====== Input material
(* ===== verification/PageStoreInv.v ===== *)
(** * Correctness of the page store

    The abstract state of a page store is a map from pack ids to the
    records of each pack.  [store_inv] relates it to the store and the file
    system; every operation is characterised on it. *)

From S2P Require Import Prelude Types Fs Pack Index Names ReadCache PageStore.

(** The abstract store: the header and the records of each pack. *)
Abbreviation packs_t := (gmap PackId (bytes * list rrec)).

Section store_inv.
Context `{Blake3, Crc32}.


(** A sealed pack on disk. *)
Definition sealed_at (s : fs) (id : PackId) (hdr : bytes) (rs : list rrec) : Prop :=
  header_ok hdr ∧ ∃ i, fs_dir s !! pack_path id = Some i ∧ content s i = sealed_bytes hdr rs.

(** The active pack: its writer, positioned on the named file. *)
Definition active_at (s : fs) (a : ActiveState) (hdr : bytes) (rs : list rrec) : Prop :=
  writer_ok (a_writer a) hdr rs s ∧ fs_dir s !! pack_path (a_pack_id a) = Some (h_ino (w_file (a_writer a))).

Record store_inv (packs : packs_t) (ps : PageStore) (s : fs) : Prop := {
  si_wf : fs_wf s;
  si_index : index_ok (ps_index ps);
  si_active : ∃ hdr rs, packs !! a_pack_id (ps_active ps) = Some (hdr, rs) ∧ active_at s (ps_active ps) hdr rs;
  si_sealed : ∀ id hdr rs, id ≠ a_pack_id (ps_active ps) → packs !! id = Some (hdr, rs) → sealed_at s id hdr rs;
  si_pages : ∀ id hdr rs, packs !! id = Some (hdr, rs) → Forall page_ok rs;
  si_loc : ∀ h l, flat (ps_index ps) !! h = Some l →
    ∃ hdr rs, packs !! pack l = Some (hdr, rs) ∧ (offset l, h) ∈ locs PACK_HEADER_SIZE rs;
  si_ids : ∀ id, is_Some (packs !! id) → 0 ≤ id < a_next (ps_active ps);
  si_fresh : ∀ id, u32_ok id → a_next (ps_active ps) ≤ id → fs_dir s !! pack_path id = None;
  si_cache : ∀ p f g, lru_entries (ps_cache ps) !! p = Some (f, g) →
    p ≠ a_pack_id (ps_active ps) ∧ is_Some (packs !! p) ∧ fs_dir s !! pack_path p = Some (h_ino f);
  si_next : a_next (ps_active ps) ≤ 2 ^ 32;
}.

Lemma si_u32 packs ps s id : store_inv packs ps s → is_Some (packs !! id) → u32_ok id.
Proof. intros Hi Hid. pose proof (si_ids _ _ _ Hi id Hid). pose proof (si_next _ _ _ Hi). split; lia. Qed.

Lemma si_active_u32 packs ps s : store_inv packs ps s → u32_ok (a_pack_id (ps_active ps)).
Proof. intros Hi. destruct (si_active _ _ _ Hi) as (hdr & rs & Hp & _). eapply si_u32; [done|]. by rewrite Hp. Qed.

(** ** Frames *)

Lemma writer_ok_frame w hdr rs s s' :
  fs_files s' !! h_ino (w_file w) = fs_files s !! h_ino (w_file w) →
  writer_ok w hdr rs s → writer_ok w hdr rs s'.
Proof.
  intros Hf [? ? ? ? ? ? ? ? ?].
  assert (content s' (h_ino (w_file w)) = content s (h_ino (w_file w))) as Hc by (unfold content; by rewrite Hf).
  split; rewrite ?Hf, ?Hc; done.
Qed.

Lemma sealed_at_frame s s' id hdr rs :
  same_file (pack_path id) s s' → sealed_at s id hdr rs → sealed_at s' id hdr rs.
Proof.
  intros Hsf (Hh & i & Hi & Hc). split; [done|]. exists i.
  destruct (same_file_content _ _ _ _ Hsf Hi) as (-> & -> & _). done.
Qed.

Lemma active_at_frame s s' a hdr rs :
  same_file (pack_path (a_pack_id a)) s s' → active_at s a hdr rs → active_at s' a hdr rs.
Proof.
  intros [Hd Hf] [Hw Hi]. split; [|by rewrite Hd]. eapply writer_ok_frame; [|done]. by apply Hf.
Qed.

(** Every pack keeps its file. *)
Definition packs_same (packs : packs_t) (s s' : fs) : Prop :=
  ∀ id, is_Some (packs !! id) → same_file (pack_path id) s s'.

(** A change elsewhere on the disk keeps the invariant. *)
Lemma store_inv_frame packs ps s s' :
  store_inv packs ps s → fs_wf s' → packs_same packs s s' →
  (∀ id, u32_ok id → a_next (ps_active ps) ≤ id → fs_dir s' !! pack_path id = None) →
  store_inv packs ps s'.
Proof.
  intros [Hwf Hix (hdr & rs & Hp & Ha) Hse Hpg Hloc Hids Hfr Hca Hnx] Hwf' Hsame Hfr'.
  split; try done.
  - exists hdr, rs. split; [done|]. eapply active_at_frame; [|done]. apply Hsame. by eexists.
  - intros id hdr' rs' Hne Hid. eapply sealed_at_frame; [|by apply Hse]. apply Hsame. by eexists.
  - intros p f g Hpf. destruct (Hca p f g Hpf) as (? & ? & Hd). split_and!; [done|done|].
    destruct (Hsame p) as [-> _]; done.
Qed.

(** The active inode belongs to no other pack. *)
Lemma active_ino_ne packs ps s id :
  store_inv packs ps s → id ≠ a_pack_id (ps_active ps) → is_Some (packs !! id) →
  fs_dir s !! pack_path id ≠ Some (h_ino (w_file (a_writer (ps_active ps)))).
Proof.
  intros Hi Hne Hid Heq. destruct (si_active _ _ _ Hi) as (hdr & rs & Hp & _ & Hd).
  apply Hne, pack_path_inj; [by eapply si_u32|by eapply si_active_u32|]. by eapply (fw_inj _ (si_wf _ _ _ Hi)).
Qed.

(** ** The writer's operations on the store *)

Lemma on_writer_step {A} (c : W A) ps s a w' s' :
  c (a_writer (ps_active ps), s) = (Ok a, (w', s')) →
  on_writer c (ps, s) = (Ok a, (set_active (set_writer w' (ps_active ps)) ps, s')).
Proof. intros Hc. unfold on_writer. apply imap_step. unfold zoom. cbn [fst snd]. by rewrite Hc. Qed.

Lemma on_fs_step {A} (c : M fs StoreError A) ps s a s' :
  c s = (Ok a, s') → on_fs c (ps, s) = (Ok a, (ps, s')).
Proof. intros Hc. unfold on_fs, zoom. cbn [fst snd]. by rewrite Hc. Qed.

Lemma on_cache_step {A} (c : M (LruHandleMap * fs) PackError A) ps s r m' s' :
  c (ps_cache ps, s) = (r, (m', s')) → on_cache c (ps, s) = (r, (set_cache m' ps, s')).
Proof. intros Hc. unfold on_cache, zoom. cbn [fst snd]. by rewrite Hc. Qed.

(** Replace the active writer by one that holds [rs'] in the same file. *)
Lemma store_inv_write packs ps s w' hdr rs c :
  store_inv packs ps s →
  packs !! a_pack_id (ps_active ps) = Some (hdr, rs) →
  h_ino (w_file w') = h_ino (w_file (a_writer (ps_active ps))) →
  ∀ rs', writer_ok w' hdr rs' (set_content (h_ino (w_file (a_writer (ps_active ps)))) c s) →
  Forall page_ok rs' → rs `prefix_of` rs' →
  store_inv (<[a_pack_id (ps_active ps) := (hdr, rs')]> packs)
    (set_active (set_writer w' (ps_active ps)) ps)
    (set_content (h_ino (w_file (a_writer (ps_active ps)))) c s).
Proof.
  intros Hi Hp Hino rs' Hw Hpg Hpre. set (i := h_ino (w_file (a_writer (ps_active ps)))) in *. set (id0 := a_pack_id (ps_active ps)) in *.
  assert (is_Some (fs_files s !! i)) as Hfi.
  { destruct (si_active _ _ _ Hi) as (h' & r' & _ & [[Hf _ _ _ _ _ _ _ _] _]). exact Hf. }
  split; simpl.
  - apply fs_wf_set_content; [apply Hi|done].
  - apply Hi.
  - exists hdr, rs'. rewrite lookup_insert_eq. split; [done|]. split; simpl; [done|].
    rewrite Hino. destruct (si_active _ _ _ Hi) as (h' & r' & _ & _ & Hd). exact Hd.
  - intros id hdr' rs0 Hne. rewrite lookup_insert_ne by done. intros Hid.
    eapply sealed_at_frame; [|by eapply (si_sealed _ _ _ Hi)]. apply same_file_set_content.
    eapply active_ino_ne; [done|done|by eexists].
  - intros id hdr' rs0 [[<- ?]|[_ Hid]]%lookup_insert_Some; [by simplify_eq|]. by eapply (si_pages _ _ _ Hi).
  - intros h l Hl. destruct (si_loc _ _ _ Hi h l Hl) as (hdr' & rs0 & Hid & Hin).
    destruct (decide (pack l = id0)) as [Heq|Hne].
    + rewrite Heq, lookup_insert_eq. exists hdr, rs'. split; [done|]. rewrite Heq in Hid.
      fold id0 in Hp. rewrite Hp in Hid. simplify_eq. destruct Hpre as [k ->]. rewrite locs_app. set_solver.
    + rewrite lookup_insert_ne by done. by exists hdr', rs0.
  - intros id Hid. apply (si_ids _ _ _ Hi). apply lookup_insert_is_Some in Hid as [<-|[_ ?]]; [by eexists|done].
  - intros id. apply (si_fresh _ _ _ Hi).
  - intros p f g Hpf. destruct (si_cache _ _ _ Hi p f g Hpf) as (Hne & Hid & Hd).
    split_and!; [done| |done]. rewrite lookup_insert_ne by done. done.
  - apply Hi.
Qed.

Lemma store_flush packs ps s :
  store_inv packs ps s → calm s →
  ∃ w' c, on_writer flush_buf (ps, s) =
    (Ok tt, (set_active (set_writer w' (ps_active ps)) ps,
      set_content (h_ino (w_file (a_writer (ps_active ps)))) c s)) ∧
    w_buf w' = [] ∧ w_max w' = w_max (a_writer (ps_active ps)) ∧
    h_ino (w_file w') = h_ino (w_file (a_writer (ps_active ps))) ∧
    store_inv packs (set_active (set_writer w' (ps_active ps)) ps)
      (set_content (h_ino (w_file (a_writer (ps_active ps)))) c s) ∧
    (∀ hdr rs, packs !! a_pack_id (ps_active ps) = Some (hdr, rs) → c = hdr ++ body rs).
Proof.
  intros Hi Hs. destruct (si_active _ _ _ Hi) as (hdr & rs & Hp & Hw & Hd).
  destruct (flush_ok _ _ _ _ Hw Hs) as (w' & Hfl & Hw' & Hb & Hm & _ & Hino).
  exists w', (hdr ++ body rs). split_and!; [|done|done|done| |].
  - by apply on_writer_step.
  - rewrite <-(insert_id packs (a_pack_id (ps_active ps)) (hdr, rs)) by done.
    eapply store_inv_write; [done..|by eapply (si_pages _ _ _ Hi)|done].
  - intros hdr' rs' Heq. rewrite Hp in Heq. by simplify_eq.
Qed.

(** ** Rotation *)

Lemma same_file_fresh q p s b :
  fs_wf s → q ≠ p → same_file q s (set_content (fs_next s) b (fresh_file p s)).
Proof.
  intros Hwf Hq. assert (∀ j, fs_dir s !! q = Some j → j ≠ fs_next s) as Hne.
  { intros j Hj ->. pose proof (fw_next _ Hwf _ (fw_named _ Hwf _ _ Hj)). lia. }
  split; simpl; [by rewrite lookup_insert_ne|]. intros j Hj. specialize (Hne j Hj).
  by rewrite !lookup_insert_ne by done.
Qed.

Lemma fs_wf_create s p b :
  fs_wf s → fs_dir s !! p = None → fs_wf (set_content (fs_next s) b (fresh_file p s)).
Proof.
  intros Hwf Hp. apply fs_wf_set_content; [by apply fs_wf_fresh|]. simpl. rewrite lookup_insert_eq.
  by eexists.
Qed.

Lemma write_sidecar_entries_calm path es s :
  fs_wf s → calm s →
  ∃ s', write_sidecar_entries path es s = (Ok tt, s') ∧ calm s' ∧ fs_wf s' ∧
    named s' path = Some (encode_sidecar es) ∧
    ∀ q, q ≠ path → q ≠ sidecar_tmp path → same_file q s s'.
Proof.
  intros Hwf Hs. destruct (replace_file_calm (sidecar_tmp path) path (encode_sidecar es) s Hs) as (s' & Hr & Hs').
  destruct (replace_file_cases _ _ _ _ _ _ Hwf (sidecar_tmp_ne path) Hr) as (Hwf' & _ & Hok & Hfr & _).
  exists s'. rewrite write_sidecar_replace. split_and!; [by apply imap_step|done|done|by apply Hok|done].
Qed.

(** Adding a freshly created, empty active pack after the old one was
    sealed. *)
Lemma store_inv_rotated packs ps s s3 w nid hdr0 rs0 hdr :
  store_inv packs ps s → nid = a_next (ps_active ps) → nid < 2 ^ 32 →
  packs !! a_pack_id (ps_active ps) = Some (hdr0, rs0) →
  fs_wf s3 → writer_ok w hdr [] s3 → fs_dir s3 !! pack_path nid = Some (h_ino (w_file w)) →
  sealed_at s3 (a_pack_id (ps_active ps)) hdr0 rs0 →
  (∀ id, is_Some (packs !! id) → fs_dir s3 !! pack_path id = fs_dir s !! pack_path id) →
  (∀ id, is_Some (packs !! id) → id ≠ a_pack_id (ps_active ps) → same_file (pack_path id) s s3) →
  (∀ id, u32_ok id → nid < id → fs_dir s3 !! pack_path id = None) →
  ∀ dirty nf,
  store_inv (<[nid := (hdr, [])]> packs)
    (mk_store (ps_index ps) (mk_active w nid dirty nf (nid + 1)) (ps_opts ps) (ps_cache ps)) s3.
Proof.
  intros Hi Hn Hlt Hp0 Hwf3 Hw Hnm Hse0 Hdir Hsame Hfr dirty nf.
  assert (∀ id, is_Some (packs !! id) → id ≠ nid) as Hne.
  { intros id Hid ->. pose proof (si_ids _ _ _ Hi _ Hid). lia. }
  split; simpl.
  - done.
  - apply Hi.
  - exists hdr, []. rewrite lookup_insert_eq. by split.
  - intros id hdr' rs' Hid. rewrite lookup_insert_ne by done. intros Hl.
    destruct (decide (id = a_pack_id (ps_active ps))) as [->|Hida].
    + by rewrite Hp0 in Hl; simplify_eq.
    + eapply sealed_at_frame; [|by eapply (si_sealed _ _ _ Hi)]. apply Hsame; [by eexists|done].
  - intros id hdr' rs' [[<- ?]|[_ Hid]]%lookup_insert_Some; [by simplify_eq; constructor|].
    by eapply (si_pages _ _ _ Hi).
  - intros h l Hl. destruct (si_loc _ _ _ Hi h l Hl) as (hdr' & rs' & Hid & Hin).
    exists hdr', rs'. rewrite lookup_insert_ne; [done|]. symmetry. apply Hne. by eexists.
  - intros id Hid. apply lookup_insert_is_Some in Hid as [<-|[_ Hid]].
    + destruct (si_active _ _ _ Hi) as (? & ? & Hpa & _).
      pose proof (si_ids _ _ _ Hi _ ltac:(by eexists)). lia.
    + pose proof (si_ids _ _ _ Hi _ Hid). lia.
  - intros id Hid Hle. apply Hfr; [done|lia].
  - intros p f g Hpf. destruct (si_cache _ _ _ Hi p f g Hpf) as (Hpa & Hid & Hd).
    split_and!; [by apply Hne| |by rewrite Hdir].
    rewrite lookup_insert_ne; [done|]. symmetry. by apply Hne.
  - lia.
Qed.

Lemma rotate_ok unix_now packs ps s :
  store_inv packs ps s → calm s → a_next (ps_active ps) < 2 ^ 32 →
  let nid := a_next (ps_active ps) in
  ∃ w s', rotate_locked unix_now (ps, s) =
      (Ok nid, (mk_store (ps_index ps)
         (mk_active w nid ({[a_pack_id (ps_active ps)]} ∪ a_dirty (ps_active ps)) true (nid + 1))
         (ps_opts ps) (ps_cache ps), s')) ∧
    calm s' ∧ w_max w = max_pack_bytes (ps_opts ps) ∧ w_offset w = PACK_HEADER_SIZE ∧
    (∀ id, is_Some (packs !! id) → id ≠ a_pack_id (ps_active ps) → same_file (pack_path id) s s') ∧
    store_inv (<[nid := (pack_header nid unix_now, [])]> packs)
      (mk_store (ps_index ps)
         (mk_active w nid ({[a_pack_id (ps_active ps)]} ∪ a_dirty (ps_active ps)) true (nid + 1))
         (ps_opts ps) (ps_cache ps)) s'.
Proof.
  intros Hi Hs Hlt nid. destruct (si_active _ _ _ Hi) as (hdr & rs & Hp & Hw & Hd).
  set (id0 := a_pack_id (ps_active ps)) in *. set (i0 := h_ino (w_file (a_writer (ps_active ps)))) in *.
  assert (u32_ok id0) as Hu0 by by eapply si_active_u32.
  assert (u32_ok nid) as Hun.
  { split; [|done]. pose proof (si_ids _ _ _ Hi id0 ltac:(by eexists)). lia. }
  destruct (seal_no_sync_ok _ _ _ _ Hw Hs) as (w1 & Hseal & _). fold i0 in Hseal.
  set (s1 := set_content i0 (sealed_bytes hdr rs) s) in *.
  assert (fs_wf s1) as Hwf1 by (apply fs_wf_set_content; [apply Hi|apply Hw]).
  destruct (write_sidecar_entries_calm (sidecar_path id0) (entries_for_pack (ps_index ps) id0) s1 Hwf1 Hs)
    as (s2 & Hsc & Hs2 & Hwf2 & _ & Hfr2).
  assert (∀ id, u32_ok id → same_file (pack_path id) s1 s2) as Hsame2.
  { intros id Hid. destruct (pack_path_ne_sidecar id id0 Hid). by apply Hfr2. }
  assert (fs_dir s2 !! pack_path nid = None) as Hnone.
  { rewrite (proj1 (Hsame2 nid Hun)). by apply (si_fresh _ _ _ Hi). }
  destruct (create_ok (pack_path nid) nid unix_now (max_pack_bytes (ps_opts ps)) s2 Hs2 Hnone)
    as (w & Hcr & Hw3 & Hmax & _ & Hbuf & Hino).
  set (s3 := set_content (fs_next s2) _ (fresh_file (pack_path nid) s2)) in *.
  assert (∀ id, u32_ok id → id ≠ nid → same_file (pack_path id) s1 s3) as Hsame3.
  { intros id Hid Hne. eapply same_file_trans; [by apply Hsame2|]. apply same_file_fresh; [done|].
    intros Heq. by apply Hne, pack_path_inj. }
  assert (∀ id, is_Some (packs !! id) → u32_ok id ∧ id ≠ nid) as Hids.
  { intros id Hid. split; [by eapply si_u32|]. pose proof (si_ids _ _ _ Hi id Hid). lia. }
  assert (∀ id, is_Some (packs !! id) → id ≠ id0 → same_file (pack_path id) s s3) as Hother.
  { intros id Hid Hne0. destruct (Hids id Hid) as [Hu Hne]. eapply same_file_trans; [|by apply Hsame3].
    apply same_file_set_content. by eapply active_ino_ne. }
  exists w, s3. split_and!; [|done|done| |exact Hother|].
  - unfold rotate_locked. erewrite ibind_step by reflexivity. cbv zeta.
    erewrite ibind_step by reflexivity. erewrite ibind_step by (apply on_writer_step; exact Hseal).
    erewrite ibind_step by reflexivity. erewrite ibind_step by (apply on_fs_step, imap_step; exact Hsc).
    erewrite ibind_step by reflexivity. erewrite ibind_step by reflexivity.
    erewrite ibind_step by (apply on_fs_step, imap_step; exact Hcr). reflexivity.
  - rewrite (wo_offset _ _ _ _ Hw3). change (body []) with (@nil Init.Byte.byte).
    rewrite app_nil_r. apply (wo_hdr _ _ _ _ Hw3).
  - eapply store_inv_rotated; [done|done|done|exact Hp|by apply fs_wf_create|exact Hw3| | | |exact Hother|].
    + rewrite Hino. simpl. by rewrite lookup_insert_eq.
    + destruct (Hids id0 ltac:(by eexists)) as [_ Hne]. split; [apply Hw|]. exists i0.
      destruct (same_file_content _ _ _ i0 (Hsame3 id0 Hu0 Hne) Hd) as (Hd3 & Hc3 & _).
      split; [exact Hd3|]. etransitivity; [exact Hc3|apply content_set_content].
    + intros id Hid. destruct (Hids id Hid) as [Hu Hne]. by rewrite (proj1 (Hsame3 id Hu Hne)).
    + intros id Hu Hgt. rewrite (proj1 (Hsame3 id Hu ltac:(lia))). apply (si_fresh _ _ _ Hi); [done|lia].
Qed.

End store_inv.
============
**Task description:** Please copy the lines above from the line with "(Hpa & Hid & Hd)." up to and including the line with "(Ok nid, (mk_store (ps_index ps)", exactly as written and with nothing else.

**Task response:**
  - intros p f g Hpf. destruct (si_cache _ _ _ Hi p f g Hpf) as (Hpa & Hid & Hd).
    split_and!; [by apply Hne| |by rewrite Hdir].
    rewrite lookup_insert_ne; [done|]. symmetry. by apply Hne.
  - lia.
Qed.

Lemma rotate_ok unix_now packs ps s :
  store_inv packs ps s → calm s → a_next (ps_active ps) < 2 ^ 32 →
  let nid := a_next (ps_active ps) in
  ∃ w s', rotate_locked unix_now (ps, s) =
      (Ok nid, (mk_store (ps_index ps)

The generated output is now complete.